See also Google's Python Style Guide. Overall it is spot on and goes into good detail and examples. There are a few points I disagree with, but they are not super important. My main gripe is there are some points they assert without explaining the underlying reasoning.
Guiding Principles
All these conventions reinforce certain core tenets.
- Readability is King
- Most of these conventions are about making the code maintainer's job as fast and easy as possible. The faster and more accurately the code maintainer (whether it's the same person as the author or not) can change the code, the better. A program that runs perfectly but is unchangeable because it has low readability is significantly less valuable than a clean and clear program with some minor bugs that can easily be found and fixed. The fact is, if your code is hard enough to read, someone will eventually decide to rewrite it, giving you negative return on the time invested in the first version of the program.
- Precision
- Regardless of whether you like to think of code as more like art or more like science (I prefer the latter), code needs to be accurate and precise. There should not be careless code or comments strewn around the code. Code should look like it was created by an engineer. And not like the engineer who probably wrote it - an overtired kid scarfing junk food over a messy desk late at night; it should look like it was written by an old school 1950s chemist in a pristine lab coat who carefully labels every vial in his lab before his fills it. Even if you fancy yourself a "hacker", I think most of us agree that beautiful code just sparkles with precision and clarity and elegance.
- Make One Choice
- Many programming laguages support several different ways or syntaxes for the same thing. This is unfortunate, in my opinion, especially for the silly ones. Avoid these silly syntax variations and favor consistently using the most common format.
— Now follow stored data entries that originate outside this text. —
Lemma Command_Hash_ptr_sent o h o' :
  Command_Hash_ptr o = Ret (h, o') →
  ∃ cmd hh, o' = Some cmd ∧ h = Some hh ∧ (Command_Hash cmd).1 = Some hh.
Proof.
  unfold Command_Hash_ptr. destruct o as [cmd|]; [|done].
  destruct (Command_Hash cmd) as [h0 cmd'] eqn:Hc. intros [= <- <-].
  destruct (marshal_ok (cmd <| c_TraceInfo := None |>)) as [b Hb].
  assert (∃ hh, h0 = Some hh) as [hh ->].
  { unfold Command_Hash in Hc. rewrite Hb in Hc. injection Hc as <- _. by eexists. }
  pose proof (Command_Hash_restores _ _ _ Hc) as ->. exists cmd, hh. by rewrite Hc.
Qed.

Lemma onRBSend_inv m from d : inv [] [] d → wp (onRBSend m from) (λ _, inv [] []) d.
Proof.
  intros Hi. unfold onRBSend. wp_step. wp_step. destruct a as [h cmd].
  match goal with Hx : Command_Hash_ptr _ = _ |- _ =>
    destruct (Command_Hash_ptr_sent _ _ _ Hx) as (cm & hh & -> & -> & Hh) end.
  set (m1 := m <| m_Command := Some cm |> <| m_CommandHash := Some hh |>).
  wp_step. eapply wp_mono.
  { apply (fetch_rb_inv m1); [done| |].
    - apply send_checks_files. by exists cm, hh.
    - split; [done|]. exists cm, hh. split_and!; try done. cbn. by intros ? [= <-]. }
  simpl. intros _ d1 (Hi1 & rb & Hrb & Hmh & Hha). wp_step.
  eapply wp_mono; [by apply (log_pCert_inv [] [])|]. simpl. intros _ d2 (Hi2 & rb2 & Hrb2 & _ & Hrb3).
  rewrite Hrb in Hrb2. injection Hrb2 as <-. wp_step.
  set (pm := mkRBM (m_EpochNum m) (m_PeerID m) RBMessage_Echo None (rbs_CommandHash (rbs rb))).
  eapply wp_mono.
  { apply wp_and; [apply (receive_inv [] [] _ _ pm _ _ Hi2 Hrb3); by intros _|].
    apply (wp_modify _ (λ _ d3, d_id d3 = id ∧ ∃ rb3, find_rb (m_EpochNum m) (m_PeerID m) d3 = Some rb3 ∧
      rbs_CommandHash (rbs rb3) = rbs_CommandHash (rbs rb))).
    split; [apply (iv_id _ _ _ Hi2)|]. rewrite find_rb_upd, Hrb3. eexists. by split. }
  simpl. intros _ d3 (Hown & Hid & rb3 & Hrb4 & Hh3). wp_step. wp_step. wp_step. apply wp_deref.
  intros rb3' Hrb5. rewrite Hrb4 in Hrb5. injection Hrb5 as <-. rewrite Hid, Hh3. fold pm. wp_step.
  eapply wp_mono; [exact Hown|]. simpl. intros _ d4 (Hi4 & Hrb6). wp_step.
  eapply wp_mono; [apply dispel_broadcast_core|]. simpl. intros _ d5 Hc5.
  eapply maybeEcho_inv; [by apply (inv_core _ _ d4)|by rewrite (find_rb_core _ _ _ _ Hc5)|].
  by split_and!.
Qed.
This is also expressed in [PEP 20][2]'s "There should be one-- and preferably only one --obvious way to do it.".
- When In Doubt, Alphabetize
- For a sequence of statements where execution or declaration order doesn't matter, if the list is small and very clearly can be organized logically, do that. But if the list is long or has no very clear inherent organization, alphabetize
- Think In Small Chunks
- People have varying mental capacities to keep things in their short term memory. Certain complex or compound statements urge the reader to fill up their short term memory with lots of intermediate products in order to comprehend a single complex statement. I find this difficult and especially frustrating when I'm reading someone else's code. And the code is broken. And I'm tired and up late because that code is broken. And the author decided to write some fancy 200-character lambda expression with seven intermediate variables. Here's a real example I encountered at work (altered to protect the guilty): elif svd['method'] == 'some.literal.string' and filter(lambda x: type(x) == type((0,)) and x[1], svd.results.get('test_totals',{}).items()): That's a single expression! Completely unreadable to me. Clever, but worse than worthless.
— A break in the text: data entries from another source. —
(* ===== verification/RccProps.v ===== *)
(** * The properties of RCC

    What a replica over replicators promises, given what [runs] of each of them
    hand over: the theorems hold of every instance of the [Protocol] interface. *)
From S2P Require Import Prelude Command Tracker Peer Runs Wire RuntimeProps Rcc.
From Stdlib Require Import Strings.Byte.
Import Rcc.

Section rcc.
Context `{MapRange, Codec RCCMessage} {P : Type} `{Protocol P} (other : P → P → Prop).
Implicit Types (d : RCC P) (h : list ExecPacket) (tagged : list (Z * ExecPacket)).

(** The worker threads of the replicators. *)
Definition rcc_other d d' : Prop :=
  ∃ k r r', r_replicators d !! k = Some r ∧ other r r' ∧
    d' = d <| r_replicators ::= <[k := r']> |>.

Definition keys {A} (m : gmap Z A) : list Z := (map_to_list m).*1.

(** The packets of replicator [k], to be executed or not, among packets that
    are tagged with the replicator they come from. *)
Definition of_key (k : Z) (noexec : bool) tagged : list ExecPacket :=
  (filter (λ x, x.1 = k ∧ x_NoExec x.2 = noexec) tagged).*2.
Definition turns tagged : list Z := (filter (λ x, x_NoExec x.2 = false) tagged).*1.
Definition kind (noexec : bool) (l : list ExecPacket) : list ExecPacket :=
  filter (λ x, x_NoExec x = noexec) l.

(** What the RCC replica knows of replicator [k]: it has run from its state in
    [d0], what it handed over to be executed has been released, in order, or is
    in its queue, and what is not to be executed has been passed on. *)
Definition replicated (d0 d : RCC P) tagged (k : Z) (r : P) : Prop :=
  ∃ r0 hk q, r_replicators d0 !! k = Some r0 ∧ runs other [] r0 hk r ∧
    r_execPkts d !! k = Some q ∧
    kind false hk = of_key k false tagged ++ q ∧ kind true hk = of_key k true tagged.

(** The invariant while the round [cur] is being released. *)
Record rcc_inv (cur : list Z) (d0 : RCC P) h d : Prop := {
  rc_dom k : is_Some (r_execPkts d !! k) ↔ is_Some (r_replicators d !! k);
  rc_dom0 k : is_Some (r_replicators d !! k) ↔ is_Some (r_replicators d0 !! k);
  rc_rounds : ∃ tagged rounds, h ++ r_globalOrderedCommands d = tagged.*2 ∧
    turns tagged = concat rounds ++ cur ∧
    Forall (λ round, round ≡ₚ keys (r_replicators d0)) rounds ∧
    ∀ k r, r_replicators d !! k = Some r → replicated d0 d tagged k r;
}.

Lemma of_key_snoc k b tagged id pkt :
  of_key k b (tagged ++ [(id, pkt)]) =
    of_key k b tagged ++ (if decide (id = k ∧ x_NoExec pkt = b) then [pkt] else []).
Proof. unfold of_key. rewrite filter_app, fmap_app. f_equal. rewrite filter_cons. repeat case_decide; simpl in *; (done || tauto). Qed.
Lemma turns_snoc tagged id pkt :
  turns (tagged ++ [(id, pkt)]) = turns tagged ++ (if decide (x_NoExec pkt = false) then [id] else []).
Proof. unfold turns. rewrite filter_app, fmap_app. f_equal. rewrite filter_cons. repeat case_decide; simpl in *; (done || tauto). Qed.

(** ** A replicator moves *)
Lemma replicator_moves cur d0 h d k r r' :
  r_replicators d !! k = Some r → (∀ hk, runs other hk r hk r') →
  rcc_inv cur d0 h d → rcc_inv cur d0 h (d <| r_replicators ::= <[k := r']> |>).
Proof.
  intros Hk Hm [Hdom Hdom0 (tagged & rounds & Hh & Ht & Hr & Hrep)]. split; cbn.
  - intros k'. rewrite Hdom. destruct (decide (k = k')) as [<-|].
    + rewrite lookup_insert_eq, Hk. split; eauto.
    + by rewrite lookup_insert_ne.
  - intros k'. rewrite <-Hdom0. destruct (decide (k = k')) as [<-|].
    + rewrite lookup_insert_eq, Hk. split; eauto.
    + by rewrite lookup_insert_ne.
  - exists tagged, rounds. split_and!; [done..|]. intros k' r1.
    destruct (decide (k = k')) as [<-|].
    + rewrite lookup_insert_eq. intros [= <-].
      destruct (Hrep k r Hk) as (r0 & hk & q & ? & ? & Hq & ? & ?). exists r0, hk, q.
      split_and!; try done. by eapply runs_trans.
    + rewrite lookup_insert_ne by done. apply Hrep.
Qed.

Lemma on_replicator_inv cur d0 h d k c :
  rcc_inv cur d0 h d → wp (on_replicator k (do_call c)) (λ _, rcc_inv cur d0 h) d.
Proof.
  intros Hi. unfold wp, on_replicator. destruct (r_replicators d !! k) as [r|] eqn:Hk; [|done].
  destruct (do_call c r) as [[[] r']| |] eqn:Hc; [|done..]. eapply replicator_moves; [done| |done].
  intros hk. by eapply runs_call, runs_nil.
Qed.

Lemma all_replicators_inv cur d0 h d c :
  rcc_inv cur d0 h d → wp (all_replicators (do_call c)) (λ _, rcc_inv cur d0 h) d.
Proof.
  intros Hi. unfold all_replicators. wp_step. wp_step. apply wp_for_each; [|done].
  intros kr d1 _ Hi1. by apply on_replicator_inv.
Qed.

(** ** The packets of a replicator *)
Lemma accept_all id pkts d q :
  r_execPkts d !! id = Some q →
  wp (for_each pkts (accept id)) (λ _ d', r_replicators d' = r_replicators d ∧
    r_execPkts d' = <[id := q ++ kind false pkts]> (r_execPkts d) ∧
    r_globalOrderedCommands d' = r_globalOrderedCommands d ++ kind true pkts) d.
Proof.
  revert d q. induction pkts as [|pkt pkts IH]; intros d q Hq; simpl.
  { wp_step. rewrite !app_nil_r. by rewrite insert_id. }
  wp_step. unfold accept at 1, kind. rewrite !filter_cons. destruct (x_NoExec pkt) eqn:Hx; simpl.
  - wp_step. eapply wp_mono; [by apply IH|]. simpl. intros _ d' (-> & -> & ->). cbn.
    split_and!; [done..|]. by rewrite <-app_assoc.
  - wp_step. wp_step. rewrite Hq. wp_step. eapply wp_mono.
    { apply (IH _ (q ++ [pkt])). cbn. by rewrite lookup_alter_eq, Hq. }
    simpl. intros _ d' (-> & -> & ->). cbn. split_and!; [done| |done].
    by rewrite insert_alter, decide_True, <-app_assoc by done.
Qed.

(** The packets [pkts] of replicator [k], tagged. *)
Lemma of_key_tag k b id pkts :
  of_key k b (pair id <$> pkts) = if decide (id = k) then kind b pkts else [].
Proof.
  unfold of_key, kind. case_decide as Hid; (induction pkts as [|pkt pkts IH]; [done|]; simpl;
    rewrite !filter_cons; repeat case_decide; simpl in *;
    first [tauto|exact IH|f_equal; exact IH]).
Qed.
Lemma kind_kind b l : kind b (kind b l) = kind b l.
Proof.
  induction l as [|x l IH]; [done|]. unfold kind in *. rewrite filter_cons.
  case_decide; [|done]. rewrite filter_cons_True by done. by rewrite IH.
Qed.
Lemma kind_other l : kind false (kind true l) = [].
Proof.
  induction l as [|x l IH]; [done|]. unfold kind in *. rewrite filter_cons.
  case_decide; [|done]. by rewrite filter_cons_False by congruence.
Qed.
Lemma of_key_app k b t1 t2 : of_key k b (t1 ++ t2) = of_key k b t1 ++ of_key k b t2.
Proof. unfold of_key. by rewrite filter_app, fmap_app. Qed.
Lemma turns_tag id pkts : turns (pair id <$> kind true pkts) = [].
Proof.
  induction pkts as [|x l IH]; [done|]. unfold kind, turns in *. rewrite filter_cons.
  case_decide; [|done]. simpl. rewrite filter_cons_False by (simpl; congruence). done.
Qed.
Lemma kind_app b l l' : kind b (l ++ l') = kind b l ++ kind b l'.
Proof. apply filter_app. Qed.

Lemma collect_one_inv cur d0 h d id messages :
  rcc_inv cur d0 h d → wp (collect_one id messages) (λ _, rcc_inv cur d0 h) d.
Proof.
  intros [Hdom Hdom0 (tagged & rounds & Hh & Ht & Hr & Hrep)]. unfold collect_one. wp_step.
  unfold wp at 1, on_replicator at 1. destruct (r_replicators d !! id) as [r|] eqn:Hk; [|done].
  destruct (Peer.MakeReady r) as [[rd r1]| |] eqn:Hrd; [|done..].
  wp_step. wp_step. wp_step.
  destruct (Hrep id r Hk) as (r0 & hk & q & Hr0 & Hrun & Hq & Hf & Hn).
  eapply wp_mono; [by apply accept_all|]. simpl. intros _ d1 (E1 & E2 & E3). cbn in E1, E2, E3.
  wp_step. unfold wp at 1, on_replicator at 1. rewrite E1, lookup_insert_eq.
  destruct (Peer.ClearExecutedCommands r1) as [[[] r2]| |] eqn:Hx; [|done..]. wp_step.
  assert (is_Some (r_execPkts d !! id)) as Hexec by by rewrite Hdom, Hk.
  split; cbn; rewrite ?E1, ?E2, ?E3, ?insert_insert_eq.
  - intros k. destruct (decide (id = k)) as [<-|].
    + rewrite !lookup_insert_eq. split; eauto.
    + by rewrite !lookup_insert_ne.
  - intros k. rewrite <-Hdom0. destruct (decide (id = k)) as [<-|].
    + rewrite lookup_insert_eq, Hk. split; eauto.
    + by rewrite lookup_insert_ne.
  - exists (tagged ++ (pair id <$> kind true (rd_OrderedCommands rd))), rounds. split_and!; [|..|done|].
    + rewrite app_assoc, Hh, fmap_app. f_equal. rewrite <-list_fmap_compose.
      symmetry. apply list_fmap_id.
    + unfold turns in *. rewrite filter_app, fmap_app, Ht. fold (turns (pair id <$> kind true (rd_OrderedCommands rd))).
      by rewrite turns_tag, app_nil_r.
    + intros k r'. destruct (decide (id = k)) as [<-|Hne].
      * rewrite lookup_insert_eq. intros [= <-].
        exists r0, (hk ++ rd_OrderedCommands rd), (q ++ kind false (rd_OrderedCommands rd)).
        cbn. rewrite E2, lookup_insert_eq, !kind_app, !of_key_app, !of_key_tag, !decide_True by done.
        rewrite kind_kind, kind_other, app_nil_r, app_assoc, Hf, Hn. split_and!; try done.
        eapply runs_trans; [done|]. apply (runs_ready _ false _ _ rd r1 r1 r2); [done..|]. apply runs_nil.
      * rewrite lookup_insert_ne by done. intros Hk'.
        destruct (Hrep k r' Hk') as (r0' & hk' & q' & ? & ? & ? & ? & ?). exists r0', hk', q'. cbn.
        rewrite E2, lookup_insert_ne, !of_key_app, !of_key_tag, !decide_False, !app_nil_r by done. done.
Qed.

Lemma rcc_collect_inv cur d0 h ids messages d :
  rcc_inv cur d0 h d → wp (collect ids messages) (λ _, rcc_inv cur d0 h) d.
Proof.
  revert messages d. induction ids as [|id ids IH]; intros messages d Hi; simpl; wp_step; [done|].
  eapply wp_mono; [by apply collect_one_inv|]. simpl. intros messages' d1 Hi1. by apply IH.
Qed.

(** ** A round *)
Lemma release_one_inv cur d0 h d id pkt q :
  r_execPkts d !! id = Some (pkt :: q) → rcc_inv cur d0 h d →
  wp (release_one id) (λ _ d', rcc_inv (cur ++ [id]) d0 h d' ∧
    ∀ k, k ≠ id → r_execPkts d' !! k = r_execPkts d !! k) d.
Proof.
  intros Hq [Hdom Hdom0 (tagged & rounds & Hh & Ht & Hr & Hrep)]. unfold release_one.
  wp_step. wp_step. rewrite Hq. wp_step. split; [|by intros k Hk; cbn; rewrite lookup_insert_ne].
  destruct (proj1 (Hdom id) ltac:(eauto)) as [r Hk].
  assert (x_NoExec pkt = false) as Hx.
  { destruct (Hrep id r Hk) as (r0 & hk & q' & _ & _ & Hq' & Hf & _).
    rewrite Hq in Hq'. injection Hq' as <-.
    assert (pkt ∈ kind false hk) as Hin by (rewrite Hf; set_solver).
    by apply list_elem_of_filter in Hin as [? _]. }
  split; cbn.
  - intros k. rewrite <-Hdom. destruct (decide (id = k)) as [<-|].
    + rewrite lookup_insert_eq, Hq. split; eauto.
    + by rewrite lookup_insert_ne.
  - done.
  - exists (tagged ++ [(id, pkt)]), rounds. split_and!; [by rewrite app_assoc, Hh, fmap_app| |done|].
    + by rewrite turns_snoc, Ht, decide_True, <-app_assoc by done.
    + intros k r' Hk'. destruct (Hrep k r' Hk') as (r0 & hk & q' & ? & ? & Hq' & Hf & Hn).
      destruct (decide (id = k)) as [<-|Hne].
      * rewrite Hq in Hq'. injection Hq' as <-. exists r0, hk, q. cbn.
        rewrite lookup_insert_eq, !of_key_snoc. rewrite decide_True by done.
        rewrite decide_False by (intros [_ ?]; congruence). rewrite app_nil_r.
        split_and!; try done. by rewrite Hf, <-app_assoc.
      * exists r0, hk, q'. cbn. rewrite lookup_insert_ne, !of_key_snoc, !decide_False, !app_nil_r by (done || by intros []).
        done.
Qed.

Lemma same_keys {A B} (m : gmap Z A) (m' : gmap Z B) :
  (∀ k, is_Some (m !! k) ↔ is_Some (m' !! k)) → keys m ≡ₚ keys m'.
Proof.
  intros Hd. apply NoDup_Permutation; [apply NoDup_fst_map_to_list..|]. intros k. unfold keys.
  rewrite !list_elem_of_fmap. split.
  - intros ([k' a] & -> & Ha%elem_of_map_to_list). simpl. destruct (proj1 (Hd k')) as [b Hb]; [eauto|].
    exists (k', b). by rewrite elem_of_map_to_list.
  - intros ([k' a] & -> & Ha%elem_of_map_to_list). simpl. destruct (proj2 (Hd k')) as [b Hb]; [eauto|].
    exists (k', b). by rewrite elem_of_map_to_list.
Qed.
- Fewer Expressions Per Line
- Error messages often include a line number. However, if you get to that line of source code and it is 200 characters long and contains ten complex sub-expressions, you may need to break it up into ten lines of code and rerun it to understand which expression causes the error. If the error is hard (or impossible) to reproduce, you are in for some guesswork.
Thoughts on naming
Clear naming is absolutely critical, in my opinion. This applies very broadly:
names of products, projects, directories, files, classes, methods, functions,
variables, modules, packages, etc. Clear names make all the difference. I
often will spend ten minutes thinking about the best name for a key class or
method. The fact is, naming is something you can't avoid. You can get away
without writing comments or documentation, but every file needs a name and so
does every variable. Therefore, the absolute minimum you can do is make the
names clear. And it goes a long, long way. Conversely, naming that is
confusing or unclear from the beginning, or that becomes confusing through a
refactoring without the accompanying renaming, is wasteful. The maintainer is
going to waste time (and therefore money) acting on confused assumptions based
on your bad or broken names. If you have a variable called serverIP, which
initially contains just a string IP address in dotted quad notation, and then
later you refactor the code so this variable contains ip:port, you need to
rename the variable to serverIPPort. It's worth the effort to keep the code
straightforward and not full of nasty surprises and tricks.
See also Andy Lester's article on the two worst variable names.
General Guidelines
- Don't use C-style abbreviations that truncate words or omit certain letters. For example:
message->msg, index->idx, value->val, createDispatcher->crtDisp. I find these highly problematic and irritating. First, they don't follow a single clear rule about how the abbreviation is achieved (sometimes truncation, sometimes dropping just vowels, sometimes dropping certain consonants). Secondly, they aren't clearly pronouncable. Pronouncability helps when discussing code and thinking about it in an audible voice in one's own mind. Thirdly, the premises that originated this convention (presumably ease of typing or length limits imposed by early languages and tools) are no longer relevant. All decent editors have word completion and/or code completion. Modern languages and tools don't have tiny eight-character length limits anymore. Also, as a native English speaker I find it hard enough to parse these things. I assume this is especially difficult for non-native speakers. Editor's note: Never abbreviate the word "password" in code. Don't use "pass". Don't use "passwd". Don't use "pwd". Don't use "pword". Don't do it. I will hunt you down. You must be stopped. The following exceptions are accomodating because of their extreme popularity:database->Db (so connectToDatabase->connectToDb), identifier->Id. - Acronyms should be in all caps, even if this eliminates your
camelCaseboundaries. Examples (how I prefer it):startHTTPDownload, leaveURLAlone, disconnectTCP. This is just because acronyms must always be capitalized by their nature. It's part of what makes them an acronym. - In configuration files, interactive prompts, and examples, the most usable terms for end users to enter for boolean options are "yes" and "no". These should be used in documentation and examples. We should be case insensitive and lenient and accept many synonyms such as "enabled", "true", "t", "on", "1".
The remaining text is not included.